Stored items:
-------------------------

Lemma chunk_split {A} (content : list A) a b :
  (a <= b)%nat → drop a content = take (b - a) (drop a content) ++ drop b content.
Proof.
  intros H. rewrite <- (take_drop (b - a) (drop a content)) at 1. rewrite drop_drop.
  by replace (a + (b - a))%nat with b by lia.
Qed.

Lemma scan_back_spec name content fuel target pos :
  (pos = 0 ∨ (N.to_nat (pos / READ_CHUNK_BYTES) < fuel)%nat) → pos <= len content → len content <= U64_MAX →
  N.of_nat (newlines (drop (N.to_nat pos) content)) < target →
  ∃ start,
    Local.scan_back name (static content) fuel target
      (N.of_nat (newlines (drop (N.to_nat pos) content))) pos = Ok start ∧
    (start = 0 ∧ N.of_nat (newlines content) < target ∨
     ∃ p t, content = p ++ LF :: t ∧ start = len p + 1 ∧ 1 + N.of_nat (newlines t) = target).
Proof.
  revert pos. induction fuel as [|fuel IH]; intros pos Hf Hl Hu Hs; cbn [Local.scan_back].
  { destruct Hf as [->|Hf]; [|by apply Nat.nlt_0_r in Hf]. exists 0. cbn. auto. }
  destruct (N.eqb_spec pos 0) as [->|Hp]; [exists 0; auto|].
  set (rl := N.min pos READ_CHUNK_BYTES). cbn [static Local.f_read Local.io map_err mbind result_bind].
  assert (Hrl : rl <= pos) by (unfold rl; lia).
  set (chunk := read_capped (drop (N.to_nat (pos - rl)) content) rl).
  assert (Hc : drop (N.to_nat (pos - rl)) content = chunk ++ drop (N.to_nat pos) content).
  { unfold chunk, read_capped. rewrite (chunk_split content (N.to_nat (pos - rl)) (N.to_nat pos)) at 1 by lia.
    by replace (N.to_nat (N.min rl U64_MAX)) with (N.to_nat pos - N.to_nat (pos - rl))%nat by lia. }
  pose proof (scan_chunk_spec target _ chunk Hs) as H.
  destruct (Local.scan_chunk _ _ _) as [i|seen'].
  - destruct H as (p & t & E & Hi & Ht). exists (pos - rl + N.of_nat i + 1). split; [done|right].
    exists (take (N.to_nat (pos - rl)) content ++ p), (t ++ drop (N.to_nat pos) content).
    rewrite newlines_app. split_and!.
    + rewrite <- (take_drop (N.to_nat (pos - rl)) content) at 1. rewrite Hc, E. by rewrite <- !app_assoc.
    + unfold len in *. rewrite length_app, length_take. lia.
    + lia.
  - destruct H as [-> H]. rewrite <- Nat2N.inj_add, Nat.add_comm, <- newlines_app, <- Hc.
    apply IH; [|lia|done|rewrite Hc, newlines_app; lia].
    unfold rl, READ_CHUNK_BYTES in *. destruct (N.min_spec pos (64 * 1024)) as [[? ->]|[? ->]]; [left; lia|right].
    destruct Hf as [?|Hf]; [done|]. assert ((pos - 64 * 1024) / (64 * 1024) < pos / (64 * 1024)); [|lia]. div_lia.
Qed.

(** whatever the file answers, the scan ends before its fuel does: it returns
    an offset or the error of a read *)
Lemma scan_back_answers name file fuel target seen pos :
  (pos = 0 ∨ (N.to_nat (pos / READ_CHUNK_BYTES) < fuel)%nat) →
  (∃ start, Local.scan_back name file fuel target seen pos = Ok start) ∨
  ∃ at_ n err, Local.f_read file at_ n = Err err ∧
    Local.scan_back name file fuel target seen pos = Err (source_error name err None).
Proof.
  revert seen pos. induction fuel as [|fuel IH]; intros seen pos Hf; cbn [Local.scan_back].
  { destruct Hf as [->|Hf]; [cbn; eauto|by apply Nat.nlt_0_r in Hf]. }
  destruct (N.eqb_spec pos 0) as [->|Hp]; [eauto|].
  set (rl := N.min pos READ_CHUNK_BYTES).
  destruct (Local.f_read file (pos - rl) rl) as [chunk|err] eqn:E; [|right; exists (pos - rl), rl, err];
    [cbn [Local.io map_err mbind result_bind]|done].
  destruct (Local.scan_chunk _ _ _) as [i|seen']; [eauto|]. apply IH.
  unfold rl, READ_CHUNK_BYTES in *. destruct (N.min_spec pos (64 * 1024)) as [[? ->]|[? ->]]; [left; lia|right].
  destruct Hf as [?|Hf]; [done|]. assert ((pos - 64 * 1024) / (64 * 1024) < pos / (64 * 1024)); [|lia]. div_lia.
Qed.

-------------------------

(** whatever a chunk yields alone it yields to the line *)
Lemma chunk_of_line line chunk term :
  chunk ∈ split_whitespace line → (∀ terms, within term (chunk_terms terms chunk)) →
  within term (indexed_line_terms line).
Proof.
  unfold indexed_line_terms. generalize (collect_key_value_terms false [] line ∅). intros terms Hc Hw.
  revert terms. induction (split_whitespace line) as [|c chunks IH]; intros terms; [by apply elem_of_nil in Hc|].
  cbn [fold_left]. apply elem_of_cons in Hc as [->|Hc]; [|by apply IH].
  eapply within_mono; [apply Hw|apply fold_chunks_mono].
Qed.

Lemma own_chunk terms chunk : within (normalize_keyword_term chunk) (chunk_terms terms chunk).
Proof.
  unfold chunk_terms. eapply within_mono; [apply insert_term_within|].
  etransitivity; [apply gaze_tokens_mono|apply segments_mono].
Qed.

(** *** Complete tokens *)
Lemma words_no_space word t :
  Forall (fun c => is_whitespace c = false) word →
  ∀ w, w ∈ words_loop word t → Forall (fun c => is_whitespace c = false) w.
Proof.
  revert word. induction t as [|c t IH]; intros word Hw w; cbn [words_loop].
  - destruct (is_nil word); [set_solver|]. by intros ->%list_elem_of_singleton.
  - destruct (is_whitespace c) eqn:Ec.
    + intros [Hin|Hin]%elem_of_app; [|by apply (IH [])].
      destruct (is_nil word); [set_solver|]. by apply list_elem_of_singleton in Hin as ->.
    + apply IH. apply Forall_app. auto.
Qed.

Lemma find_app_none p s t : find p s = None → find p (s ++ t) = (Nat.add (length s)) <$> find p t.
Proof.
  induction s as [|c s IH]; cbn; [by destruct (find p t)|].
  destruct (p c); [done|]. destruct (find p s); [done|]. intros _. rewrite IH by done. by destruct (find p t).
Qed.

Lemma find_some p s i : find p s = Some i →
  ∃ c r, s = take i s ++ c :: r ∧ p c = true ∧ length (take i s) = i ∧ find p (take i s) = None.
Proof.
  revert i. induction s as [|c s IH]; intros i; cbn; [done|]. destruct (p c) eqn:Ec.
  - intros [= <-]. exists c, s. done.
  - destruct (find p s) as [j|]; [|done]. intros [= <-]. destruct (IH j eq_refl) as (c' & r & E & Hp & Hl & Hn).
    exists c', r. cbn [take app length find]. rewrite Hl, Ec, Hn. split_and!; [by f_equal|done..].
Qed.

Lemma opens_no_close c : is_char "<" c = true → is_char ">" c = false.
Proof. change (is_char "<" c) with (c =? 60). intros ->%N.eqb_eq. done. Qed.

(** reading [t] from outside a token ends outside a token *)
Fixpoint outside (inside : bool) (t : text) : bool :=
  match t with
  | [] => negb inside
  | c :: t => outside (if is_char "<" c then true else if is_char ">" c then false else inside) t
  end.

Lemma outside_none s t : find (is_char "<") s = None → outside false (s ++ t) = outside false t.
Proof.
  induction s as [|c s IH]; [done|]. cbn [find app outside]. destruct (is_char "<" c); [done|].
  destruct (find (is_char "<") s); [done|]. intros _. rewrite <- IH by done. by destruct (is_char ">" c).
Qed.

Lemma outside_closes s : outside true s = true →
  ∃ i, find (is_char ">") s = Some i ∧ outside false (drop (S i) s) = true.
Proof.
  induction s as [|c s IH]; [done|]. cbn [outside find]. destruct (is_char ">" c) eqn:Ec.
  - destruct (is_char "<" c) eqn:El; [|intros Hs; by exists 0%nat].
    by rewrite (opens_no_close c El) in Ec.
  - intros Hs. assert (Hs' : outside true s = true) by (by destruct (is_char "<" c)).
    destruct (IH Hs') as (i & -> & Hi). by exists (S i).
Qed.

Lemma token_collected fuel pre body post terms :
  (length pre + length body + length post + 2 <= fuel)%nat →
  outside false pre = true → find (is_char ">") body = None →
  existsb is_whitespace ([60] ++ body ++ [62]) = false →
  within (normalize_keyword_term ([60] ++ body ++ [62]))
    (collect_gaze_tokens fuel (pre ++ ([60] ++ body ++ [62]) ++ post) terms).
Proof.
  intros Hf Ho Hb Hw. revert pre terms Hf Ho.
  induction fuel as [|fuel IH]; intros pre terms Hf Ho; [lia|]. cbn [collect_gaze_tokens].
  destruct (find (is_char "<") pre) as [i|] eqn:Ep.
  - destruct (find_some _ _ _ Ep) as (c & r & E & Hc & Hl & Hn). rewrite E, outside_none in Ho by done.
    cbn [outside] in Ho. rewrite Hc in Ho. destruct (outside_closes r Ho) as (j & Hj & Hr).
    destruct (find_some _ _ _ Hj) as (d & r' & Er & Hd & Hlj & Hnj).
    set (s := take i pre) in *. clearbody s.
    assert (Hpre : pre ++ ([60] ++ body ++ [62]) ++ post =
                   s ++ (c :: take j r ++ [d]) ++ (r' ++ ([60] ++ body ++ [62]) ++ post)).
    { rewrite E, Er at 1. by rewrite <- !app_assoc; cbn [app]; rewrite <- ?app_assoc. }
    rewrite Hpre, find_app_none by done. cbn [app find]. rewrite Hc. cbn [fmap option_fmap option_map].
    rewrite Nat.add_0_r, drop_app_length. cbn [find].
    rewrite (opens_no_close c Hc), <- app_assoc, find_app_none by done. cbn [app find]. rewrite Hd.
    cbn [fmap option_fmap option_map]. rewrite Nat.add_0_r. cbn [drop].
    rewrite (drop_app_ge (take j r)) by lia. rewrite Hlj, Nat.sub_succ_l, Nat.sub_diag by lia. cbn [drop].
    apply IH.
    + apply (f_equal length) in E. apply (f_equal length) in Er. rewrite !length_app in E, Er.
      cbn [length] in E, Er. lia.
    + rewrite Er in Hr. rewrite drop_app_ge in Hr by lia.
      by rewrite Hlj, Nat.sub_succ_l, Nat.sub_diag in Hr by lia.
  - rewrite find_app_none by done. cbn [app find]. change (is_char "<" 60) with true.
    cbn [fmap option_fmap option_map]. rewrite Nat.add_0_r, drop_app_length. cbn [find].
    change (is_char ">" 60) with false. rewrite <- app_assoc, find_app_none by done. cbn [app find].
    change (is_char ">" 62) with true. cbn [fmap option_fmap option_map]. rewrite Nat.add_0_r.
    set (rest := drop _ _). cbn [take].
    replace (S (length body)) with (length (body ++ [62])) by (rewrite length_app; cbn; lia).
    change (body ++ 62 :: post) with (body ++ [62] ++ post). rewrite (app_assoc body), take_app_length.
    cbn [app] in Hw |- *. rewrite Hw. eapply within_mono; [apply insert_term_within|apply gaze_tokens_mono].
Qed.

-------------------------

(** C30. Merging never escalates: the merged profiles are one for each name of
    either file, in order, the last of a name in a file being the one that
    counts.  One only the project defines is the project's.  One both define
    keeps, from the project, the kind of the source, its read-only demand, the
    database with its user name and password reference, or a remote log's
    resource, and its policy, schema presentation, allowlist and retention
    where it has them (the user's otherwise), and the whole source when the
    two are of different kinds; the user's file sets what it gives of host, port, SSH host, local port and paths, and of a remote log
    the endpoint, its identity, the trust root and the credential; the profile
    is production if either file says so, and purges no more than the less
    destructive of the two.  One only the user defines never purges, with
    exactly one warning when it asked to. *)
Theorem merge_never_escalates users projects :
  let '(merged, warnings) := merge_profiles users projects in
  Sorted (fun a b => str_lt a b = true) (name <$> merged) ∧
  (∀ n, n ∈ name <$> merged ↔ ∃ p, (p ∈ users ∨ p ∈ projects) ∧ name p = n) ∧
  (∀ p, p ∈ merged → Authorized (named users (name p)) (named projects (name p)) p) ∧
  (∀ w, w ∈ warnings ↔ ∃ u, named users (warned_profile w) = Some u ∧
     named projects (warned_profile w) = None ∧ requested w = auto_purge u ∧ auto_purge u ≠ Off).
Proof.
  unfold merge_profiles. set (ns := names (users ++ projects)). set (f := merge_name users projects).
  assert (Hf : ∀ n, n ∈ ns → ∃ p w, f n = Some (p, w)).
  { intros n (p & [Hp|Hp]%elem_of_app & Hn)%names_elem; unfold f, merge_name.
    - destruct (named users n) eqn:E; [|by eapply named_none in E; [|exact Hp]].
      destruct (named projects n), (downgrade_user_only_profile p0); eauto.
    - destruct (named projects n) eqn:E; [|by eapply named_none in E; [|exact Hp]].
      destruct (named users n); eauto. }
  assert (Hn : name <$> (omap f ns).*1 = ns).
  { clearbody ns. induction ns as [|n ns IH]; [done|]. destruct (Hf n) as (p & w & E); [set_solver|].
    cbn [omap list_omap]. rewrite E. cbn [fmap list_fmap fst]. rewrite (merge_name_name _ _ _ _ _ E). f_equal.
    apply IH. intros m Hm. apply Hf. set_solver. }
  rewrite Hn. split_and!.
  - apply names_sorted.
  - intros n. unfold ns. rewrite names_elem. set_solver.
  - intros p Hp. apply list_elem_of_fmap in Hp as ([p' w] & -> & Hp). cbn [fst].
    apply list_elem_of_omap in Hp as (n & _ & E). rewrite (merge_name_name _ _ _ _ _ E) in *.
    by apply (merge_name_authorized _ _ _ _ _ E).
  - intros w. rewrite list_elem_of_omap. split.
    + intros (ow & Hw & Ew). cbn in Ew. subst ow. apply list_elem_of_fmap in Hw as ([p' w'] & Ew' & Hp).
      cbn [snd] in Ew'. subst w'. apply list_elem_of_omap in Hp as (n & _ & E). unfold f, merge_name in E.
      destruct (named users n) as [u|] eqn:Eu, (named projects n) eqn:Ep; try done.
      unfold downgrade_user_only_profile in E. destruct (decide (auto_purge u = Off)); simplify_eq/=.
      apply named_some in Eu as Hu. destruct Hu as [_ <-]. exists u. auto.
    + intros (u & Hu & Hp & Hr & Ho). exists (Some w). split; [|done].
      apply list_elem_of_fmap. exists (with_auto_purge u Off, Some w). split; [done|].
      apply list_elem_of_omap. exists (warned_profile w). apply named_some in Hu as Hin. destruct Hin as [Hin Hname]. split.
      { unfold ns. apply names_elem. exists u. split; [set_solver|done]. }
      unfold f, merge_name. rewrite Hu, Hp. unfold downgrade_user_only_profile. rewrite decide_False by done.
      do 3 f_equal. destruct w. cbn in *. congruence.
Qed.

-------------------------

■ **What is needed**
Wherever a line of the entries holds the string "users", copy that line.

■ **Result below**
Theorem merge_never_escalates users projects :
  let '(merged, warnings) := merge_profiles users projects in
  (∀ n, n ∈ name <$> merged ↔ ∃ p, (p ∈ users ∨ p ∈ projects) ∧ name p = n) ∧
  (∀ p, p ∈ merged → Authorized (named users (name p)) (named projects (name p)) p) ∧
  (∀ w, w ∈ warnings ↔ ∃ u, named users (warned_profile w) = Some u ∧
  unfold merge_profiles. set (ns := names (users ++ projects)). set (f := merge_name users projects).
    - destruct (named users n) eqn:E; [|by eapply named_none in E; [|exact Hp]].
      destruct (named users n); eauto. }
      destruct (named users n) as [u|] eqn:Eu, (named projects n) eqn:Ep; try done.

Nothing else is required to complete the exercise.